Joel’s space on Commerical St. is an amalgamation art gallery/retail/real estate office. It is the product of a year or two of dreaming and planning, a hard 6-weeks of physical labor and a fucking big roll of the dice financially. This hybrid space stands alone in Provincetown, where art galleries, kchotchke stores and real estate offices are a dime-a-dozen. His partners Meg and Maureen are seasoned, local, jack-of-all-tradeswomen. That they’ve lucked upon each other is remarkable.
That this venture brought streaming tears of joy to my eyes is no less outstanding.
I am having problems describing tonight, their opening. I pretty much “worked it,” cleaning, restocking, making the bar. I did it unasked, unprompted and totally voluntarily. 2 hours of my work to help the dreams of dear friends launch successfully is no skin off my back. That’s one of the beautiful things about Life On The Vortex….that, what ever you put out — emotionally or physically — comes immediately right back to you. There’s none of the anonymity of the big city. This is a crazy small town and the oats you sow are solely yours to reap.
And so it was tonight.
The first deluge of tears came while reading the artists’ statements displayed around the space. There were Atlanta and Ptown friends’ works. Those written statements illustrated to me the connections that create the very fiber of my life: the values and humor and ethics and aesthetics that bond my world and those in it. So, in the intense dusk sunlight, amid laughter and music and beauty, I wept for the first time.
And I wept again on my bike, on the way home, listening to the happy noise on the street and the silence, catching glimpses into well-lit homes and thinking of the joy and modesty of Marc and Evan, who, afraid to detract from the Opening celebration, kept their engagement — their life commitment made this very afternoon — to themselves.

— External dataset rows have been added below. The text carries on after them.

Lemma bind_return {A B} (m : M St A) (k : A -> M St B) st a st1 :
  m st = Return a st1 -> bind m k st = k a st1.
Proof. unfold bind. now intros ->. Qed.

Lemma bind_ret_l {A B} (a : A) (k : A -> M St B) : bind (ret a) k = k a.
Proof. reflexivity. Qed.

Lemma not_returns_foldM {A B} (f : B -> A -> M St B) l x :
  x ∈ l -> (forall b st, ~ returns (f b x st)) ->
  forall b st, ~ returns (foldM f l b st).
Proof.
  intros Hin Hf. induction l as [|y l IH]; intros b st.
  - now apply not_elem_of_nil in Hin.
  - cbn [foldM]. apply elem_of_cons in Hin as [<- | Hin].
    + apply not_returns_bind_l, Hf.
    + apply not_returns_bind_r. intros b1 st1. now apply IH.
Qed.

End Returns.

(** ** The height of a schema *)

Section Heights.

Lemma max_list_with_ge {A} (f : A -> nat) x l :
  x ∈ l -> (f x <= max_list_with f l)%nat.
Proof. induction 1; cbn; lia. Qed.

Lemma height_oneOf schema l x :
  oneOf schema = Some l -> x ∈ l -> (height x < height (Sch schema))%nat.
Proof.
  intros H Hin. cbn [height]. rewrite H.
  pose proof (max_list_with_ge height _ _ Hin). lia.
Qed.

Lemma height_properties schema l key x :
  properties schema = Some l -> (key, x) ∈ l -> (height x < height (Sch schema))%nat.
Proof.
  intros H Hin. cbn [height]. rewrite H.
  pose proof (max_list_with_ge (fun entry => height entry.2) _ _ Hin) as Hle.
  cbn [snd] in Hle. lia.
Qed.

Lemma height_items_one schema x :
  items schema = ItemsOne x -> (height x < height (Sch schema))%nat.
Proof. intros H. cbn [height]. rewrite H. lia. Qed.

Rarely do I become overwhelmed by emotion. It’s just not who I am and just not something I’m programmed to do. I feel things deeply, but those feelings are mine and they’re intensely personal and not something I’m quick to share. And when, tonight, I took Joel’s hands and said, “I’m sorry, but I need to sneak out. This is too much for me,” he said, “I know, just when I think I couldn’t be any happier, something like this happens.”
And so it is with Provincetown. A swirling vortex, somewhere out in the Atlantic Ocean, where people smile, doors are unlocked, status is the rustiest bike and it matters not your worth or your job or the nameplate on your car.
And Love is so palatable you can taste it. And well you should.